MATERIAL FOR THE TASK -
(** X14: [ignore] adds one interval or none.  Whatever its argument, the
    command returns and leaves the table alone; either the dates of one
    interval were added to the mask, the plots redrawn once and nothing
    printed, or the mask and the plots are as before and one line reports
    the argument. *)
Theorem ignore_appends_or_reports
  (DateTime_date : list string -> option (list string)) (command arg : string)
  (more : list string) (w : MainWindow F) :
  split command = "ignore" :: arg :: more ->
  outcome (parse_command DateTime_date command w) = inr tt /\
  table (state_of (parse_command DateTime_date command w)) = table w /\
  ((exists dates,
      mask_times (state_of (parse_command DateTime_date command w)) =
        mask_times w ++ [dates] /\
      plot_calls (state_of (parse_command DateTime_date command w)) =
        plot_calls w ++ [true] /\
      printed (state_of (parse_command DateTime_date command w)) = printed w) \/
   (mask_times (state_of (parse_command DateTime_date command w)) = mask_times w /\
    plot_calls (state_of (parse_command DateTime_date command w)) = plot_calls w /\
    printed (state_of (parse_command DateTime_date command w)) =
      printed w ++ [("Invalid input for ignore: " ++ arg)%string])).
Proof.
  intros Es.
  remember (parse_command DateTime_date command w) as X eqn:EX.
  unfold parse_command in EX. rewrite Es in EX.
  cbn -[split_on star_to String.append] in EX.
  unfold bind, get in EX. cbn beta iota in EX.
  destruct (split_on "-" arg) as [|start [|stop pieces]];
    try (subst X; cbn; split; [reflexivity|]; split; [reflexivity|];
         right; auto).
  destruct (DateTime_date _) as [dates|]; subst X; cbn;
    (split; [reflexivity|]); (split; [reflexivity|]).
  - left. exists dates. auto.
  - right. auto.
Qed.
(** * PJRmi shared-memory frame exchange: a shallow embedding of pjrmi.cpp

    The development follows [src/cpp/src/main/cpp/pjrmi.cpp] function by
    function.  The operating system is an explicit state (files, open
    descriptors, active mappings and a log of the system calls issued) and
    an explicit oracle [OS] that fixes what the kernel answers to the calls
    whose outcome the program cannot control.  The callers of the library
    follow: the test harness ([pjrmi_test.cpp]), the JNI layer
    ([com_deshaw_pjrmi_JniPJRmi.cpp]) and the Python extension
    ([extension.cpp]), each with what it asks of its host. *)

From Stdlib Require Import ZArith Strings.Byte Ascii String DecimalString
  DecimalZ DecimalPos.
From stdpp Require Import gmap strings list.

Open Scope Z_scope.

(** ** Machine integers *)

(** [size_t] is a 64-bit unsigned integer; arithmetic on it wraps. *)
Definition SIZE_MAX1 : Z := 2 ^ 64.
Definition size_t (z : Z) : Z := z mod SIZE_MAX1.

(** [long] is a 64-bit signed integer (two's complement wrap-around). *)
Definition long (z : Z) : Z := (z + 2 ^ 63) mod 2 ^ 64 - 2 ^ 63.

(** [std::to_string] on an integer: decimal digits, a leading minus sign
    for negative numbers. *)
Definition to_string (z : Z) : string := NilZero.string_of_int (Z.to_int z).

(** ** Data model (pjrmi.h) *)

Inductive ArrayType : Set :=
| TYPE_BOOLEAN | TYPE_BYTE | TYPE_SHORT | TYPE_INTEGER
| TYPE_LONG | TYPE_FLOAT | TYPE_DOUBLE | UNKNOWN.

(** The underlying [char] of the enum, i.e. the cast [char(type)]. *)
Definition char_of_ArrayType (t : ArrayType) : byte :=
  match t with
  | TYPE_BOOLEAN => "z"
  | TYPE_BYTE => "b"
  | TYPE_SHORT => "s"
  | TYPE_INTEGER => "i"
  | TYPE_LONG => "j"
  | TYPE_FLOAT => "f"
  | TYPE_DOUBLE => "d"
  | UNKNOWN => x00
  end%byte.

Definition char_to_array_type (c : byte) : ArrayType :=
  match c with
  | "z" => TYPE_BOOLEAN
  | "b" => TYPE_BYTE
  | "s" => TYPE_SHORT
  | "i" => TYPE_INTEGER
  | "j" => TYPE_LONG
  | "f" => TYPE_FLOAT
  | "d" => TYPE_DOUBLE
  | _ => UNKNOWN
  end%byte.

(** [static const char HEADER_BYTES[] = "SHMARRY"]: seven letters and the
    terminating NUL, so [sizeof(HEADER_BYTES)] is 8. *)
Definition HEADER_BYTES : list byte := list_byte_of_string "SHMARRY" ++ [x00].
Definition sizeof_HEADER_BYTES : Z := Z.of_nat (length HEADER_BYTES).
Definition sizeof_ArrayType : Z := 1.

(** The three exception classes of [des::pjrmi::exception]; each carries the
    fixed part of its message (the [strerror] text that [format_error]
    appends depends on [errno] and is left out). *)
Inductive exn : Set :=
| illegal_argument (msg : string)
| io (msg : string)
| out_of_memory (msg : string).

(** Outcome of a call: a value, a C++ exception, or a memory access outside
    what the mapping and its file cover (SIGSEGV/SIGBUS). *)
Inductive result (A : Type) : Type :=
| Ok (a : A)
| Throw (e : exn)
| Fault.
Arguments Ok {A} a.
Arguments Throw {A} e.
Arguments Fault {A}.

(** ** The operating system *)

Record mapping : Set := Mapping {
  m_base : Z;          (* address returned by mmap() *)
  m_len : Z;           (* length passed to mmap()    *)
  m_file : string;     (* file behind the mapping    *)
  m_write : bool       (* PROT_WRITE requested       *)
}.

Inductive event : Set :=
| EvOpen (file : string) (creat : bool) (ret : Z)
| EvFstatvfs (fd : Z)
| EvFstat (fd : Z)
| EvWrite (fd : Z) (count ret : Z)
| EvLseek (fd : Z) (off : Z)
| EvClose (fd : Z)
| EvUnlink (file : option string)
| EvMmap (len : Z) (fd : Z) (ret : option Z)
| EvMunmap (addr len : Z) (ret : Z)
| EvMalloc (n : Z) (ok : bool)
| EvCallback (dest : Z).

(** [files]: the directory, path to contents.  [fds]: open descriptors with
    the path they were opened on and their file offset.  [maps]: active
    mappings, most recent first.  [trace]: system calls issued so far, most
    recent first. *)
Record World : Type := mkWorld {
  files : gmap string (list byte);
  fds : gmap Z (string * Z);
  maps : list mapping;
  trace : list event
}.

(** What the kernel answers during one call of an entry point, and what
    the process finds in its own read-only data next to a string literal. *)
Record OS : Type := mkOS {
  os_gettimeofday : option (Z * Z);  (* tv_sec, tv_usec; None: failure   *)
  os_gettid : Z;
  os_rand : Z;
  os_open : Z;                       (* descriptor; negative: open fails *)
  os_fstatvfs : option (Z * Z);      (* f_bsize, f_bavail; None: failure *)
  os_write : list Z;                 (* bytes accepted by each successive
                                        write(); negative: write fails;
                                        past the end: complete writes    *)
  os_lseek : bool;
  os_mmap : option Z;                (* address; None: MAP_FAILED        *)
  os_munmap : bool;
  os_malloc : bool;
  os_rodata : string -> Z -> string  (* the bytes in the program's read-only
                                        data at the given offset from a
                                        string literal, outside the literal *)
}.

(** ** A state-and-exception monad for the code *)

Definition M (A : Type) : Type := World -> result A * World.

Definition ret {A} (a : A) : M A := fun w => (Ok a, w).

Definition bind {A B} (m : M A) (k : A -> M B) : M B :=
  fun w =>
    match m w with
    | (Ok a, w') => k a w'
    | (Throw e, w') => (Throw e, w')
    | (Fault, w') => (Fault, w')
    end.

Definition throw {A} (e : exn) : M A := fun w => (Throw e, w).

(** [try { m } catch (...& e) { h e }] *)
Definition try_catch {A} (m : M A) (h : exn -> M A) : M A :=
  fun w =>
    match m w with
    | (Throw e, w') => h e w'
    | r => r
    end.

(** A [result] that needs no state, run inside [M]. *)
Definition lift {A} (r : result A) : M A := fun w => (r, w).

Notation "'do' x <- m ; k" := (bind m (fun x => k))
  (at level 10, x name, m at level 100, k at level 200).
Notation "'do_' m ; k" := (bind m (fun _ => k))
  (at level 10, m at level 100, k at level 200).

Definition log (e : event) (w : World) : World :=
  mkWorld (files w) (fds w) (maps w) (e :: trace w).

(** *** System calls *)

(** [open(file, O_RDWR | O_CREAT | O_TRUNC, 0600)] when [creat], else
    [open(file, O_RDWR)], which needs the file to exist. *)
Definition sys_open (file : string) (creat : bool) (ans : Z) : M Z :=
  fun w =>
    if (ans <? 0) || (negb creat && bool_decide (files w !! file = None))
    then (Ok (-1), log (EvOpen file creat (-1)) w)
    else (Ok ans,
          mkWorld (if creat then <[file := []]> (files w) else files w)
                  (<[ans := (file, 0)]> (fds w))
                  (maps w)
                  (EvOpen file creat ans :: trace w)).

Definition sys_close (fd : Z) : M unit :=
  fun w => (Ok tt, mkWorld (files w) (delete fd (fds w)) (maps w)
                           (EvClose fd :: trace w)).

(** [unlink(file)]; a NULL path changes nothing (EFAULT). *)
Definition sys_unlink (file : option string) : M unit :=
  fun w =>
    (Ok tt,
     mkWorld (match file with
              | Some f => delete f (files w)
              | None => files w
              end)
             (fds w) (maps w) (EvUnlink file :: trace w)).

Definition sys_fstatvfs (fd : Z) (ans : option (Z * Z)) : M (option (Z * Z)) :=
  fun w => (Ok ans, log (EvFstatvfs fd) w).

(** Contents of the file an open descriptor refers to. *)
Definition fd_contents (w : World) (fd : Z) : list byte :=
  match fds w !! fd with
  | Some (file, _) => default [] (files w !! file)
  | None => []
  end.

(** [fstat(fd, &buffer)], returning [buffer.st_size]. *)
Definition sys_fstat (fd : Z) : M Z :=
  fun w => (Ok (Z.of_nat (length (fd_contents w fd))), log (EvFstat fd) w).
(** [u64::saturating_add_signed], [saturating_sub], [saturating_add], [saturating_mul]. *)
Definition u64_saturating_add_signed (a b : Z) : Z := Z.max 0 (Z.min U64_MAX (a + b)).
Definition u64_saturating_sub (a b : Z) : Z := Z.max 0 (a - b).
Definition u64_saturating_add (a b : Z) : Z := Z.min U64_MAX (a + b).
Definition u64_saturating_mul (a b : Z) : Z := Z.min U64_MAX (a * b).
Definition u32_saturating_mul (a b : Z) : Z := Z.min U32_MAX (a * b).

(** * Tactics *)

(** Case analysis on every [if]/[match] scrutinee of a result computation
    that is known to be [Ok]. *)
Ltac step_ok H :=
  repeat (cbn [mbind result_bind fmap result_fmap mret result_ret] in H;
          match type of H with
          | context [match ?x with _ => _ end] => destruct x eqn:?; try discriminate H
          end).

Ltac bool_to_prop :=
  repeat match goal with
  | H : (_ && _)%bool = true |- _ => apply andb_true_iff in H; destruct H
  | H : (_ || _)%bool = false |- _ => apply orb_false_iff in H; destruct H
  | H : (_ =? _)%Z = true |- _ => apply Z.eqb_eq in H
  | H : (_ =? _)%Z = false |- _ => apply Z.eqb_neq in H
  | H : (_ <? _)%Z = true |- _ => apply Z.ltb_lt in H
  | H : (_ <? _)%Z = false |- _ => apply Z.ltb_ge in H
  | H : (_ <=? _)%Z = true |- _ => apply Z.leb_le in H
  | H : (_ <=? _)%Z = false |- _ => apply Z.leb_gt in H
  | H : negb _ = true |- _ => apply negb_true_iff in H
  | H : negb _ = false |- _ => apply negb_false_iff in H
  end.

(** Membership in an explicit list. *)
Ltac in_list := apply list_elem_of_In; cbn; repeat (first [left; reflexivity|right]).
---
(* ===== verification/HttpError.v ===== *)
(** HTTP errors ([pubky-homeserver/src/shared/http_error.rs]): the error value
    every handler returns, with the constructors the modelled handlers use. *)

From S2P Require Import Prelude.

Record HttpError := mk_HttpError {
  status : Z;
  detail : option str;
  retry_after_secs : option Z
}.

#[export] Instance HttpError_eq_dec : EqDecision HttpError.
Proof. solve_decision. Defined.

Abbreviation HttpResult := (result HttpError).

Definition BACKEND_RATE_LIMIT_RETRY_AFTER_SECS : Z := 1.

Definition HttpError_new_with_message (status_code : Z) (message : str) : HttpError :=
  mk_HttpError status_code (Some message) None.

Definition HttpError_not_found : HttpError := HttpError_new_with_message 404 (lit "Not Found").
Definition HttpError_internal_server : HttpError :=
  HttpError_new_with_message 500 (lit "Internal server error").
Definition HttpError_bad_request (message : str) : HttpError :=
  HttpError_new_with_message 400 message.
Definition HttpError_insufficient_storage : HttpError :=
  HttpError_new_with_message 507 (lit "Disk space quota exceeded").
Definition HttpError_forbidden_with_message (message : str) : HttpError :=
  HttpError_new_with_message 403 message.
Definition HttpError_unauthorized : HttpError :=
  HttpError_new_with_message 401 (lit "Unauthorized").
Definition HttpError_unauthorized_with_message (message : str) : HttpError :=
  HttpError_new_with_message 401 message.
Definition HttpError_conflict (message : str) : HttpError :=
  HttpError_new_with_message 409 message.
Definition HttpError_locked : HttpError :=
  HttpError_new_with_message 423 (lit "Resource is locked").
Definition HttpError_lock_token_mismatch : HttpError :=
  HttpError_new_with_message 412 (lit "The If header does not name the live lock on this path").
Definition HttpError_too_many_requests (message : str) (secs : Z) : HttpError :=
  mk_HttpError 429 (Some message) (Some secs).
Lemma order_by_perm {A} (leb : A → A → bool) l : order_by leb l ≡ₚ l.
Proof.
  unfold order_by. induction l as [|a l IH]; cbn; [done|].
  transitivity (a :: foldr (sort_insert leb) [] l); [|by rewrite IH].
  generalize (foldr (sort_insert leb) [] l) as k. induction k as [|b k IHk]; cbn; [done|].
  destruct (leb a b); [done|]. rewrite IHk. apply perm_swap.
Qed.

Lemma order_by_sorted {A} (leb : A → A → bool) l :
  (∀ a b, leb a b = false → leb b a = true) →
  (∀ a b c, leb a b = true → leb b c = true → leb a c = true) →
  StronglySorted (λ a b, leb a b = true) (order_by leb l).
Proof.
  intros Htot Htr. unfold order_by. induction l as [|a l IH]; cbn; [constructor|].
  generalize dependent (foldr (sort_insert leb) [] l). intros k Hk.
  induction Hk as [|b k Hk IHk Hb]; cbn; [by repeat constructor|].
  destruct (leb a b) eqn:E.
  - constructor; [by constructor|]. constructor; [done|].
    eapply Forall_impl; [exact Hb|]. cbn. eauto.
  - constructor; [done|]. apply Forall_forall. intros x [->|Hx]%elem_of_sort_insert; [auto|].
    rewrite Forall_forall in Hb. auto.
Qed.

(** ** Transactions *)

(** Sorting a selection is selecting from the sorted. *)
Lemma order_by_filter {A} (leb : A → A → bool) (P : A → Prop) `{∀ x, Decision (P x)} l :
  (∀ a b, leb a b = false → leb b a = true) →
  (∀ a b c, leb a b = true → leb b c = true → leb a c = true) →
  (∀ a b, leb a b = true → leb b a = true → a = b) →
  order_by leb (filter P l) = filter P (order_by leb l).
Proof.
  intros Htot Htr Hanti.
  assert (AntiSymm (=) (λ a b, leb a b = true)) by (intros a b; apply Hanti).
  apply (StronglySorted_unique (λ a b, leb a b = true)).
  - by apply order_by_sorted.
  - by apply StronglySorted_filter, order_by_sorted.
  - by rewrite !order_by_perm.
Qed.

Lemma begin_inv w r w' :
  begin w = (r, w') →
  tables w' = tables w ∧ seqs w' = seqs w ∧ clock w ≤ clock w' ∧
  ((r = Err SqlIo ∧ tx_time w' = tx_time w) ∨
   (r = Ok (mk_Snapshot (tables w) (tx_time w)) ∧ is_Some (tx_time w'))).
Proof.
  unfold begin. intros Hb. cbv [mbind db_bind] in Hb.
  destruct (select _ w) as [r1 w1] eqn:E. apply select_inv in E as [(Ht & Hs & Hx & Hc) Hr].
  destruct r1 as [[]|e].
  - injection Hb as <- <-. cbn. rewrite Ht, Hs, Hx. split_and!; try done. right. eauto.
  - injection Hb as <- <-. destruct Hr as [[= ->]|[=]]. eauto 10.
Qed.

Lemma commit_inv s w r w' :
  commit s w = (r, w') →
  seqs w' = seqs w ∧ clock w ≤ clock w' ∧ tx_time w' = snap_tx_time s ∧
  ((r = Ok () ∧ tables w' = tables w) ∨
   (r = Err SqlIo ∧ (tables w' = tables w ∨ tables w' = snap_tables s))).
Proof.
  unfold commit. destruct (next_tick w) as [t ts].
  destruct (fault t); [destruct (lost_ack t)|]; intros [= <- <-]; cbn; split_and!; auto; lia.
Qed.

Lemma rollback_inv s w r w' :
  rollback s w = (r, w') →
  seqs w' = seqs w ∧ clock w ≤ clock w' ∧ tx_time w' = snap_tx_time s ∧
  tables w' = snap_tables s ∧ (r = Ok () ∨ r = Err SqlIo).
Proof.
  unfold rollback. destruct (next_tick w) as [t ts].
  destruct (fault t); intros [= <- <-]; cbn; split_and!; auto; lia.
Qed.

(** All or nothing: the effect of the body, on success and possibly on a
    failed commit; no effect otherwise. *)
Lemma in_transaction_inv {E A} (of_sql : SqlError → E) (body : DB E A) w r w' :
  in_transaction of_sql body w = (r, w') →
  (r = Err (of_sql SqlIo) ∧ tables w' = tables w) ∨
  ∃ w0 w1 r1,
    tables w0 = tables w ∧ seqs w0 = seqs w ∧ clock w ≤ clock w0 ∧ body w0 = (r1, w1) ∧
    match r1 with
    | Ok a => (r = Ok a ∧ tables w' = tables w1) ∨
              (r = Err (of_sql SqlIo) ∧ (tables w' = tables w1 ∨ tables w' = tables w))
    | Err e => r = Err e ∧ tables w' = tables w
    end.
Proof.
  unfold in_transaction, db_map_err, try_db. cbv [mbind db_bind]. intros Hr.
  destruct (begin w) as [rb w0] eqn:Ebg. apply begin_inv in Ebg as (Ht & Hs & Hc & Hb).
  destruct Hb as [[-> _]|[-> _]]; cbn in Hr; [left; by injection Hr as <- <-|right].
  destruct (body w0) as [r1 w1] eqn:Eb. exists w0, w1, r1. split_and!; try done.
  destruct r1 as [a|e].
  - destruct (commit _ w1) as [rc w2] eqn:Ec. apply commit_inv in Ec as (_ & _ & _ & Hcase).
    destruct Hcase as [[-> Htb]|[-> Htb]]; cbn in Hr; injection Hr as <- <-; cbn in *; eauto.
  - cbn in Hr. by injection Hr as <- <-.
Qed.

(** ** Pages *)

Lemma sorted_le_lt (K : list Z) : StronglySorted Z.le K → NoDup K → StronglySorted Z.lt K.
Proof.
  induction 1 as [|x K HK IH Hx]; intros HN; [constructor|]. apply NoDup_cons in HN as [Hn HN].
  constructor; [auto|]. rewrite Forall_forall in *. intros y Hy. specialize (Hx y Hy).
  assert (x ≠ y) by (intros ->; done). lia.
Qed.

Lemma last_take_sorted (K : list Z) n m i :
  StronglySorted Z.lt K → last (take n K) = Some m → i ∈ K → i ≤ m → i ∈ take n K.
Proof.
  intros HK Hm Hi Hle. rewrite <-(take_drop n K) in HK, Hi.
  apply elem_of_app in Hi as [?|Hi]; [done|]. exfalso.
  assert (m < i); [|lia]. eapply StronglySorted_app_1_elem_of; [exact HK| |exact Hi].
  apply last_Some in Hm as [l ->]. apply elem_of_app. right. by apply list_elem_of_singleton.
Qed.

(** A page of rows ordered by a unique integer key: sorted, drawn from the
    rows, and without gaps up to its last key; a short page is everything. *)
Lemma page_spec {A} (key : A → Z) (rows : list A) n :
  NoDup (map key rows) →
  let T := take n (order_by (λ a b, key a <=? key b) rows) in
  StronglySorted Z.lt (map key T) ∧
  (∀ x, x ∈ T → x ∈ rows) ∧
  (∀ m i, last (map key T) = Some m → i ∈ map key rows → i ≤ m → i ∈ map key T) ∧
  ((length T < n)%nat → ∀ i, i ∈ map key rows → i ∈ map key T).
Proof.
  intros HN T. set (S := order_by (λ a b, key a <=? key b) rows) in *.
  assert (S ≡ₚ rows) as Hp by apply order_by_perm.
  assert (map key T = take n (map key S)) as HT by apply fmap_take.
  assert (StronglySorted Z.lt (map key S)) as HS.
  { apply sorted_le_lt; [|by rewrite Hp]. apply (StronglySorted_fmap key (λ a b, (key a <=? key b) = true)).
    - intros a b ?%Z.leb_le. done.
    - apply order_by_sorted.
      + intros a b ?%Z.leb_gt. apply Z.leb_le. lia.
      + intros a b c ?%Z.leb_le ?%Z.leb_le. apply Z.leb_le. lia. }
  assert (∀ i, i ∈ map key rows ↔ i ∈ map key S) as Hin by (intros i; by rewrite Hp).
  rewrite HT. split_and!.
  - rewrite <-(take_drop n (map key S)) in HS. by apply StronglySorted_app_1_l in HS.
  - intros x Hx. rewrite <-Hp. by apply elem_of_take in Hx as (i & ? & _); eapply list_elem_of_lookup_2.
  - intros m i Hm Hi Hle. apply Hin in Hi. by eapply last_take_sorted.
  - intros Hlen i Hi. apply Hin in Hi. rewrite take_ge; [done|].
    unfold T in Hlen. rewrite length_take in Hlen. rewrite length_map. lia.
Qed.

EXERCISE DIRECTIONS - Find the word "event" in the listing above. Copy each line where it appears.

SOLUTION -
Inductive event : Set :=
  trace : list event
Definition log (e : event) (w : World) : World :=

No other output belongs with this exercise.